From the line with "tag_reserve := fo_tag_reserve;" through the line with "Lemma dones_retries (evs", repeat the entries verbatim, both end lines included, and add nothing.

Collected data entries
· · · ·
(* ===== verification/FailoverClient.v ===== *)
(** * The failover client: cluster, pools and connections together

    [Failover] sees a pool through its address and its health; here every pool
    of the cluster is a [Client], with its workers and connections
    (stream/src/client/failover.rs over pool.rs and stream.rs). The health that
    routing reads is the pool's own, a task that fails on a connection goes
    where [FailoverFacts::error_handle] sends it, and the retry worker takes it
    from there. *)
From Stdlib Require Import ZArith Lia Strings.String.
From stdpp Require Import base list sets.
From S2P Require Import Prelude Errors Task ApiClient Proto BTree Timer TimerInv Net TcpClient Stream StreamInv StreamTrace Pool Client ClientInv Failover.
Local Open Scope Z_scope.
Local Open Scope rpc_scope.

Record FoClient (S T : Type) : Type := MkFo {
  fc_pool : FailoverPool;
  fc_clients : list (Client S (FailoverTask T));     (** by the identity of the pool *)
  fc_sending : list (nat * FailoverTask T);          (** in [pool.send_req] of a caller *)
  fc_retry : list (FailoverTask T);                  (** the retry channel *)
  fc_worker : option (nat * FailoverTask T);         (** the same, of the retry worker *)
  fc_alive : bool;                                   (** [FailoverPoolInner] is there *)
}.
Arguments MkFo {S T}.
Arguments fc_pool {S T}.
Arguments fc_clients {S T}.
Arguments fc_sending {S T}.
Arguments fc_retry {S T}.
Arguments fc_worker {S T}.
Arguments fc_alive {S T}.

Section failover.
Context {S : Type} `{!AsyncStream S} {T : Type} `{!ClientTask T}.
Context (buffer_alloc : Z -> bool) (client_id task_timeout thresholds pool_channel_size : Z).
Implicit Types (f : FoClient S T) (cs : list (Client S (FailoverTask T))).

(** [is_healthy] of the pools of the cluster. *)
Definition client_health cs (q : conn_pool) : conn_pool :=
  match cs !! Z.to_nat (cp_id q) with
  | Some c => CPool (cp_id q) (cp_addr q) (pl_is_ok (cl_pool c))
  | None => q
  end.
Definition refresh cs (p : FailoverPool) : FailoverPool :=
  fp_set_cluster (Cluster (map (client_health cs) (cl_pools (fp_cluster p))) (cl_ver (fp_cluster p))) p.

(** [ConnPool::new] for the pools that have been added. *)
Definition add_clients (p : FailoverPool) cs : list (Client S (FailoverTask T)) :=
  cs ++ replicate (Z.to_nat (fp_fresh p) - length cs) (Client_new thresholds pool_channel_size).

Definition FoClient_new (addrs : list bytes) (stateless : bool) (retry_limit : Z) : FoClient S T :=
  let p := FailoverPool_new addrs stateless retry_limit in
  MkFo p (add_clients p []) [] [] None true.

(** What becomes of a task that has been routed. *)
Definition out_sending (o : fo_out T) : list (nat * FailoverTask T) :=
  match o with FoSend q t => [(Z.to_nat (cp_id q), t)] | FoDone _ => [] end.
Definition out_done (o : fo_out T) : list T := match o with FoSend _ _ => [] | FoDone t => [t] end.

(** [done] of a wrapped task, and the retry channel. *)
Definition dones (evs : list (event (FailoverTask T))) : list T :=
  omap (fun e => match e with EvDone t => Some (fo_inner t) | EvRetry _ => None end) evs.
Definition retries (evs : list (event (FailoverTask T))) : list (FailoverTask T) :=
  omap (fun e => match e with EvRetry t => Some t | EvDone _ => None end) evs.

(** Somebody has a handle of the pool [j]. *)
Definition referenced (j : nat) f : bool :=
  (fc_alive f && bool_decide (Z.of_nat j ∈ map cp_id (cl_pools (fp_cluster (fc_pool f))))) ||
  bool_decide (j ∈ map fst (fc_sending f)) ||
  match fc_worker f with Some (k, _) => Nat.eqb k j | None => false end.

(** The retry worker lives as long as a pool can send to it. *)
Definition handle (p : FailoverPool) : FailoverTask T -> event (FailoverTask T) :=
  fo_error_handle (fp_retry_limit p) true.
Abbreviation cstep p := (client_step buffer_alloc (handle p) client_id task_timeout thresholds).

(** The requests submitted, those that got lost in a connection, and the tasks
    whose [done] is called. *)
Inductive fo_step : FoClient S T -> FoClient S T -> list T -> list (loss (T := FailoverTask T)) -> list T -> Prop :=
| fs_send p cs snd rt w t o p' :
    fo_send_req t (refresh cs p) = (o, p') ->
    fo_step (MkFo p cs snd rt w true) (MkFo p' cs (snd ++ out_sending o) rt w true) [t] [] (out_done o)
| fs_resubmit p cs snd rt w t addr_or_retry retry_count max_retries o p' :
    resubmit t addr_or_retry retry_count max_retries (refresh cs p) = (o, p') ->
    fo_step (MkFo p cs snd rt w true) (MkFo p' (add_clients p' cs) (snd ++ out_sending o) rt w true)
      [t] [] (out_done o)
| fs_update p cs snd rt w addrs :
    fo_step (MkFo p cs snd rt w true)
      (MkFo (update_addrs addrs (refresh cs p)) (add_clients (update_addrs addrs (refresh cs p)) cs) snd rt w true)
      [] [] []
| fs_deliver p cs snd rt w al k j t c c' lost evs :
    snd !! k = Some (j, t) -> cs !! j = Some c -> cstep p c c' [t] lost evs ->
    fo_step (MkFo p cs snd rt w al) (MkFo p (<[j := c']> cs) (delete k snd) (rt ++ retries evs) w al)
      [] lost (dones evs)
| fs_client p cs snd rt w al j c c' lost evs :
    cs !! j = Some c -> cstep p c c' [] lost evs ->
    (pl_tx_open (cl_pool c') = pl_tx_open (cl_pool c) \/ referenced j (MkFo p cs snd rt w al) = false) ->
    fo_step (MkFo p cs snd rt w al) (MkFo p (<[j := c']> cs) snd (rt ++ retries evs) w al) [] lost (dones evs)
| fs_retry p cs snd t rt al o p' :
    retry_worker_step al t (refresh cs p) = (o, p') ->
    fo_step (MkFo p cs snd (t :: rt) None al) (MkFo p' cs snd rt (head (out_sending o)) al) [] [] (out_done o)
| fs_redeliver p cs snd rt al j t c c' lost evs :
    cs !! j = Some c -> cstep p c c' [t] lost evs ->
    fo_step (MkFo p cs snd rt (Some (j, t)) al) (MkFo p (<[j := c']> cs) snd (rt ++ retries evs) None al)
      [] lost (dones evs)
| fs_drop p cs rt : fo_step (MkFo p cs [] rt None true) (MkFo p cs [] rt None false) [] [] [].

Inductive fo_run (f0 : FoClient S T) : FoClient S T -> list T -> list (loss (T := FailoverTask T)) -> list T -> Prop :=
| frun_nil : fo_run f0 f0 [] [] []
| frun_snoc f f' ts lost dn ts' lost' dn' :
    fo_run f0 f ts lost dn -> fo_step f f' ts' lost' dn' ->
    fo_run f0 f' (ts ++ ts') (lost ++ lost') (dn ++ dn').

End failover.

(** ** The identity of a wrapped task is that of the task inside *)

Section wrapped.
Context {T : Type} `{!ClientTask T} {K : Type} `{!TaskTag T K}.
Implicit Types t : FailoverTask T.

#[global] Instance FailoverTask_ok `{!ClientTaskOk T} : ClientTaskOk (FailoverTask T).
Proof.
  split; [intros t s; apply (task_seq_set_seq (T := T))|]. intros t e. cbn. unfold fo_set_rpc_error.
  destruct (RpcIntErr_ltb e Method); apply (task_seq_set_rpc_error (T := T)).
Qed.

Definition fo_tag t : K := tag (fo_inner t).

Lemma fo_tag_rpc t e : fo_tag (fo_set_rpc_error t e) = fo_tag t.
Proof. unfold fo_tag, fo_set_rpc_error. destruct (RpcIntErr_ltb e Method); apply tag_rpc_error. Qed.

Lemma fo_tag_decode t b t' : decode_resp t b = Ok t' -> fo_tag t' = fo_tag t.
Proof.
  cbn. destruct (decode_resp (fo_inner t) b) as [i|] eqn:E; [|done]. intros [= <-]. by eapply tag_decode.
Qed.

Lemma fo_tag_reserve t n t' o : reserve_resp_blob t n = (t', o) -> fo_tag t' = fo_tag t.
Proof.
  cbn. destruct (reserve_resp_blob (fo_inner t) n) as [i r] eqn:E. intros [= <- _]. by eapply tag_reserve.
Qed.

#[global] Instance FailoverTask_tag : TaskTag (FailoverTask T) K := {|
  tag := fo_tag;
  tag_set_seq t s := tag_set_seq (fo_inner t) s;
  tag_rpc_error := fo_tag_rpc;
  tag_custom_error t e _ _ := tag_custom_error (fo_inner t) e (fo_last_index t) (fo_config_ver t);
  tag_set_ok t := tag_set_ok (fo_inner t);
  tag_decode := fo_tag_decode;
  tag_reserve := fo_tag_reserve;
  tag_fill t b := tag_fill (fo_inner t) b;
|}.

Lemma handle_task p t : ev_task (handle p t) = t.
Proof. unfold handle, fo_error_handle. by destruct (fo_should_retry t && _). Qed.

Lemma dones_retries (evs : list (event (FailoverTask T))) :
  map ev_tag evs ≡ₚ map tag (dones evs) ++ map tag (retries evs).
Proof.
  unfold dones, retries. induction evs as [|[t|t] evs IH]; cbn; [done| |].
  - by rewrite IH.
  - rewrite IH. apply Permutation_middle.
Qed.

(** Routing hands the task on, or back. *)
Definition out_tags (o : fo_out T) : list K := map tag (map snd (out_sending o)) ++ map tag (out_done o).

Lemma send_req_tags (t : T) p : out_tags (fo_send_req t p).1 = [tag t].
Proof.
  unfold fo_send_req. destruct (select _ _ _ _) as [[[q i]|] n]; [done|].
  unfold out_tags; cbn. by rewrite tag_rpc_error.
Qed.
· · · ·
## Answer to this problem
  tag_reserve := fo_tag_reserve;
  tag_fill t b := tag_fill (fo_inner t) b;
|}.

Lemma handle_task p t : ev_task (handle p t) = t.
Proof. unfold handle, fo_error_handle. by destruct (fo_should_retry t && _). Qed.

Lemma dones_retries (evs : list (event (FailoverTask T))) :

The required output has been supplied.